Give back the entries exactly, ending with the "the request are" line.

- **THE DATA**:
----------

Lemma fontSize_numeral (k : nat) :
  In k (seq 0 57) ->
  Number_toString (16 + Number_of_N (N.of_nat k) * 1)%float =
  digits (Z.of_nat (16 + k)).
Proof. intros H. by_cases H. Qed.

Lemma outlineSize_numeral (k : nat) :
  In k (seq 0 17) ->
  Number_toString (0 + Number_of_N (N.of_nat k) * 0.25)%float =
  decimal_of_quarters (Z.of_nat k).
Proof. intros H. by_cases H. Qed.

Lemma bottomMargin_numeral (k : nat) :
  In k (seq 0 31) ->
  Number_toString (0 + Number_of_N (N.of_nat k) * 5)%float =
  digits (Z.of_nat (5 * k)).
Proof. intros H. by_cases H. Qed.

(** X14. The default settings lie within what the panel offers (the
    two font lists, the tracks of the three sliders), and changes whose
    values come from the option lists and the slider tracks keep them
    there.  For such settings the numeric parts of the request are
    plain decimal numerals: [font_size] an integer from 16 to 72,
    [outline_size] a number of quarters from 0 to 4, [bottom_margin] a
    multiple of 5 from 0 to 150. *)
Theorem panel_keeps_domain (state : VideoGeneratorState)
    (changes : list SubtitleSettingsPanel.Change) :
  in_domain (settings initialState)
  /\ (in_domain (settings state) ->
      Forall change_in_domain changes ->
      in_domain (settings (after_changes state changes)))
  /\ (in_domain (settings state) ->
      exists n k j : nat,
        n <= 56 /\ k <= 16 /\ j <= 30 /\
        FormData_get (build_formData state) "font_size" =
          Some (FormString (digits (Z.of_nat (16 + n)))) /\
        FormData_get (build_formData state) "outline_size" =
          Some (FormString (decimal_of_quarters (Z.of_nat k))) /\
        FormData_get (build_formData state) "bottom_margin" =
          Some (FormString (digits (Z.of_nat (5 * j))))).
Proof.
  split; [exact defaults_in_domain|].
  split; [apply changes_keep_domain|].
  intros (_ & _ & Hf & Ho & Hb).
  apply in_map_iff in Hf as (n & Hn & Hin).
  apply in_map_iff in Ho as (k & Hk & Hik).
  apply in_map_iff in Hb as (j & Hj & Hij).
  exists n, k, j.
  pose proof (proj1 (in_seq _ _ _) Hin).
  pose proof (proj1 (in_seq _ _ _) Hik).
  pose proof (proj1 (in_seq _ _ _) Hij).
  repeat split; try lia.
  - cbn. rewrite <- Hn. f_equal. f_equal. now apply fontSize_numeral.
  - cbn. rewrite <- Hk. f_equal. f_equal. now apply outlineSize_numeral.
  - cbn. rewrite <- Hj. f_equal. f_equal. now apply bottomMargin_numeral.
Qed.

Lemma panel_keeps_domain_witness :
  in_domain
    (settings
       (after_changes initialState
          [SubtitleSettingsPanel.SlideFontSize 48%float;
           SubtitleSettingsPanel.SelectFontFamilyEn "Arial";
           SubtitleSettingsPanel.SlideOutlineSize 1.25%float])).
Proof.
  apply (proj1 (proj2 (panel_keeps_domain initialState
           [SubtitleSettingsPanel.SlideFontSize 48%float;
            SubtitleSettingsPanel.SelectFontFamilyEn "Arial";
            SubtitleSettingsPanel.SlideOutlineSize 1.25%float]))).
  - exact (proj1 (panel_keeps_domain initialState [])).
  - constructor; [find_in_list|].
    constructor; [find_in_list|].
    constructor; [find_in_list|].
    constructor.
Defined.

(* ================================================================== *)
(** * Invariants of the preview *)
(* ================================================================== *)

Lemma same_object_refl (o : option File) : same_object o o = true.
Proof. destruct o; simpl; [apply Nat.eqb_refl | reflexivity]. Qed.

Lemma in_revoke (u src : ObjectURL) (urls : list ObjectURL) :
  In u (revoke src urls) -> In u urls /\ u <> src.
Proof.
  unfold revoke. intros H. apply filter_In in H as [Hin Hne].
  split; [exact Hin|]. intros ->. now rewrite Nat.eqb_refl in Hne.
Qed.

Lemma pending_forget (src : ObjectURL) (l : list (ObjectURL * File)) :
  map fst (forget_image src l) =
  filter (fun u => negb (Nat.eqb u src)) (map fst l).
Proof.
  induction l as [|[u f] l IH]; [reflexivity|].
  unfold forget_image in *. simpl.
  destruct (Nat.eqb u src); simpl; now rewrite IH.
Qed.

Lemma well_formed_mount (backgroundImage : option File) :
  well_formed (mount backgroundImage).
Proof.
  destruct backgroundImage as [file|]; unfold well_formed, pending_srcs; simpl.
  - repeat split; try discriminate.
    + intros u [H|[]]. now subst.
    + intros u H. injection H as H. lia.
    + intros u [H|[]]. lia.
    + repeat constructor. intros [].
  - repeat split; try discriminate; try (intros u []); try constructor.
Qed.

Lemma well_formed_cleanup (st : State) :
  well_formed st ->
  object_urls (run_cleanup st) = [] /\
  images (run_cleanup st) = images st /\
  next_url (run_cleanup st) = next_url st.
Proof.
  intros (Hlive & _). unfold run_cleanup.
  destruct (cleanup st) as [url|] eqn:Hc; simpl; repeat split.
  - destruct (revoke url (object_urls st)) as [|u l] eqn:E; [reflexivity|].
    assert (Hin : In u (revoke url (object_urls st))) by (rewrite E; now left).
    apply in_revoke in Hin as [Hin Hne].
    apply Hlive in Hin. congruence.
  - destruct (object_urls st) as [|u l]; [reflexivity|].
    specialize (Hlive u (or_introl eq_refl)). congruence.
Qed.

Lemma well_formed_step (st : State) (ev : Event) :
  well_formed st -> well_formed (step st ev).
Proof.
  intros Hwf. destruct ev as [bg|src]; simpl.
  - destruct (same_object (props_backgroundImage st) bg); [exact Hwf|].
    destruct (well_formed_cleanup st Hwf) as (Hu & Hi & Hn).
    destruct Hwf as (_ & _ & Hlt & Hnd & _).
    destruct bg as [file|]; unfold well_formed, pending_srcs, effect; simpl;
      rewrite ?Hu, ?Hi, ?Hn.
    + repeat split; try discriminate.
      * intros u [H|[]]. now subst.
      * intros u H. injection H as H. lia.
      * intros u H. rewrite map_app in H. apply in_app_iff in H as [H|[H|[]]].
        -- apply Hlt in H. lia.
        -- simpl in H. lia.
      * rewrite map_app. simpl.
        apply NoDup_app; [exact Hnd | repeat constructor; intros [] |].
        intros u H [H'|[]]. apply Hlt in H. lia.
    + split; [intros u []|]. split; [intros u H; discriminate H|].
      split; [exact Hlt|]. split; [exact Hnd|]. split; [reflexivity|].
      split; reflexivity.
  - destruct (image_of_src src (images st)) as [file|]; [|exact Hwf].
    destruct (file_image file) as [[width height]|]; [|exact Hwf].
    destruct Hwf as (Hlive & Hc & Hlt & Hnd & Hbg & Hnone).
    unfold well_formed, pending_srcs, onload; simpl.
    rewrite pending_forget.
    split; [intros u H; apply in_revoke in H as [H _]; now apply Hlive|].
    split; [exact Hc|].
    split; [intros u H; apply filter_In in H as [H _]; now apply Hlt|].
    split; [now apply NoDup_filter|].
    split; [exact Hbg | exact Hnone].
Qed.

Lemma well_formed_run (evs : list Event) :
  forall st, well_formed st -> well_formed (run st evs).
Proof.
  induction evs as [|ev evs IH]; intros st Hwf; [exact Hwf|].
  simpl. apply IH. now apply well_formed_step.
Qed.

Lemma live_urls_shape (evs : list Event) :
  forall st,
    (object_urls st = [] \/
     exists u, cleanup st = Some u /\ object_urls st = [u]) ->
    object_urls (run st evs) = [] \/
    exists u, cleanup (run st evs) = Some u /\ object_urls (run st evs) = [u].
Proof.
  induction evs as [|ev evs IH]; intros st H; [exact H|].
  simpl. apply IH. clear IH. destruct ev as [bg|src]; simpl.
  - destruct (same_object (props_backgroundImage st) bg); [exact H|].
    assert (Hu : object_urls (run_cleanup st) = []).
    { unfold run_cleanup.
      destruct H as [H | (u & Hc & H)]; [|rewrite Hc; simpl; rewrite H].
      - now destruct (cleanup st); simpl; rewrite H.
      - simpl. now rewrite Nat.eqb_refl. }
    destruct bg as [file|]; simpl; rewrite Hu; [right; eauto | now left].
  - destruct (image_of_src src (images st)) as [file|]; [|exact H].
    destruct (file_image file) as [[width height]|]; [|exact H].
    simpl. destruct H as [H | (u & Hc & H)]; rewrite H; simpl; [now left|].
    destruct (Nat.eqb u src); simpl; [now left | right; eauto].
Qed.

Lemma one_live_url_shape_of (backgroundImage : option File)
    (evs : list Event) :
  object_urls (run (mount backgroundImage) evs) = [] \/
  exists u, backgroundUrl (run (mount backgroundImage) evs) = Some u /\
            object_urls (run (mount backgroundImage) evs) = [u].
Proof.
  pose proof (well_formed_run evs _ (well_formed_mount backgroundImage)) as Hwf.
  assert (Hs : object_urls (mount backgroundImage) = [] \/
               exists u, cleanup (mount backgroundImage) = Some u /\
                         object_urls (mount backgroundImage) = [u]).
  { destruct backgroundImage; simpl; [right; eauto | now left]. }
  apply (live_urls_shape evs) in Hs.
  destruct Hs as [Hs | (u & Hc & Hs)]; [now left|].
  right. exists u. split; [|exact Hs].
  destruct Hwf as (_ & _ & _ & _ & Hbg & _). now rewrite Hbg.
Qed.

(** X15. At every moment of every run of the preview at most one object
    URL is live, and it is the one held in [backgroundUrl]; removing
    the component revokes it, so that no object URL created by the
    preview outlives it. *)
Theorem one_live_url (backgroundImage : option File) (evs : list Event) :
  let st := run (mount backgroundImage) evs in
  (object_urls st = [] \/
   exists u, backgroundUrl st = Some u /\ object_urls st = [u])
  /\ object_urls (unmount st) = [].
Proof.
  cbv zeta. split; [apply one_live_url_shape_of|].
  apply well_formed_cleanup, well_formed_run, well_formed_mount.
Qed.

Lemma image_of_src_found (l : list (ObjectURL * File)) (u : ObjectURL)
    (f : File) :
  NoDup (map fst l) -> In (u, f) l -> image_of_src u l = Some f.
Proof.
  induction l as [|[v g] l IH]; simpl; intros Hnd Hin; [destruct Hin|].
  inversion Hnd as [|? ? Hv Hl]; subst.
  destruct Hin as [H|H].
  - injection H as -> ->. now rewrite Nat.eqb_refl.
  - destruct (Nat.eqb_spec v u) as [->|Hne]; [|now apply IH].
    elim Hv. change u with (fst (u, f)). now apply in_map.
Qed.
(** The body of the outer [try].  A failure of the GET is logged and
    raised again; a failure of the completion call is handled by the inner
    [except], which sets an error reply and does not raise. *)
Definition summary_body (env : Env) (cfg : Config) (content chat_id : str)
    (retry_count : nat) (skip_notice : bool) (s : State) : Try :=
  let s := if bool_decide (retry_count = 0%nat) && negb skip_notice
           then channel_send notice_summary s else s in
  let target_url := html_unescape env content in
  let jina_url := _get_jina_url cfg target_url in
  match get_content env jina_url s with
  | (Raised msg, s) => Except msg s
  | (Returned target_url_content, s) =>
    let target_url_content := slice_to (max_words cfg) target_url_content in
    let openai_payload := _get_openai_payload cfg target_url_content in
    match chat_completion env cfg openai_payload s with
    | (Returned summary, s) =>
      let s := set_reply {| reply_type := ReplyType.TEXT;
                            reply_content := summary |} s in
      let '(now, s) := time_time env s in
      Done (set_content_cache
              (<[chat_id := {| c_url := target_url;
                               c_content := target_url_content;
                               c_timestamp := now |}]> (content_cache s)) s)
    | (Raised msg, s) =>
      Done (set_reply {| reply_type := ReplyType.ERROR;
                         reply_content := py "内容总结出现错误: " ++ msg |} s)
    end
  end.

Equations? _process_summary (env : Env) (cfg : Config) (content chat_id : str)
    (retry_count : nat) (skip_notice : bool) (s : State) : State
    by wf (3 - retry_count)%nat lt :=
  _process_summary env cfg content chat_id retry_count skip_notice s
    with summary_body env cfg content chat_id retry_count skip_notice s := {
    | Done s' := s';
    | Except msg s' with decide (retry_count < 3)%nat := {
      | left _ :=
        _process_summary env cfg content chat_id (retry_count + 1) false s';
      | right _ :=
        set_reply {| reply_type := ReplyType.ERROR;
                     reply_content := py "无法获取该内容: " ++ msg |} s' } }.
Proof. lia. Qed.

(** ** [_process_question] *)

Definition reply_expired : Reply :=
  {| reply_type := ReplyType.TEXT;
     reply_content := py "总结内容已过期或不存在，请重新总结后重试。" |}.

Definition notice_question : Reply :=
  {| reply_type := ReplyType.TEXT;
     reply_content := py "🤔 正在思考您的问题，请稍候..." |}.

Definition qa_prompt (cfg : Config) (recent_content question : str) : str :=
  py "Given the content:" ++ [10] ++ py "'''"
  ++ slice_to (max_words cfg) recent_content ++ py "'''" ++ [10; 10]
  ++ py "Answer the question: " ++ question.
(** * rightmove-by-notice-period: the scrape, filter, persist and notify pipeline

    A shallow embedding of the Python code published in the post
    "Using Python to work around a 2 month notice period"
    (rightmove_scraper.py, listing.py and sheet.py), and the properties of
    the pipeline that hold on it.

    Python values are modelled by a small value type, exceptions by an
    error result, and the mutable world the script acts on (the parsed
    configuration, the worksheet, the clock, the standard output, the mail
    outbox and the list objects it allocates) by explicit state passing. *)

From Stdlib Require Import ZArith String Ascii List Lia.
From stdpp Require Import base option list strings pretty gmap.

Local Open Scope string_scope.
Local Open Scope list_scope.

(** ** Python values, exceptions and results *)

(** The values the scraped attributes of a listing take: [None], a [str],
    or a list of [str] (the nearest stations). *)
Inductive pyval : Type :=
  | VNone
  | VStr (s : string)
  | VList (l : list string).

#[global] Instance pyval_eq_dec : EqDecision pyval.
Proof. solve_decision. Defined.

----------

- **EXERCISE ANSWER**:
Lemma fontSize_numeral (k : nat) :
  In k (seq 0 57) ->
  Number_toString (16 + Number_of_N (N.of_nat k) * 1)%float =
  digits (Z.of_nat (16 + k)).
Proof. intros H. by_cases H. Qed.

Lemma outlineSize_numeral (k : nat) :
  In k (seq 0 17) ->
  Number_toString (0 + Number_of_N (N.of_nat k) * 0.25)%float =
  decimal_of_quarters (Z.of_nat k).
Proof. intros H. by_cases H. Qed.

Lemma bottomMargin_numeral (k : nat) :
  In k (seq 0 31) ->
  Number_toString (0 + Number_of_N (N.of_nat k) * 5)%float =
  digits (Z.of_nat (5 * k)).
Proof. intros H. by_cases H. Qed.

(** X14. The default settings lie within what the panel offers (the
    two font lists, the tracks of the three sliders), and changes whose
    values come from the option lists and the slider tracks keep them
    there.  For such settings the numeric parts of the request are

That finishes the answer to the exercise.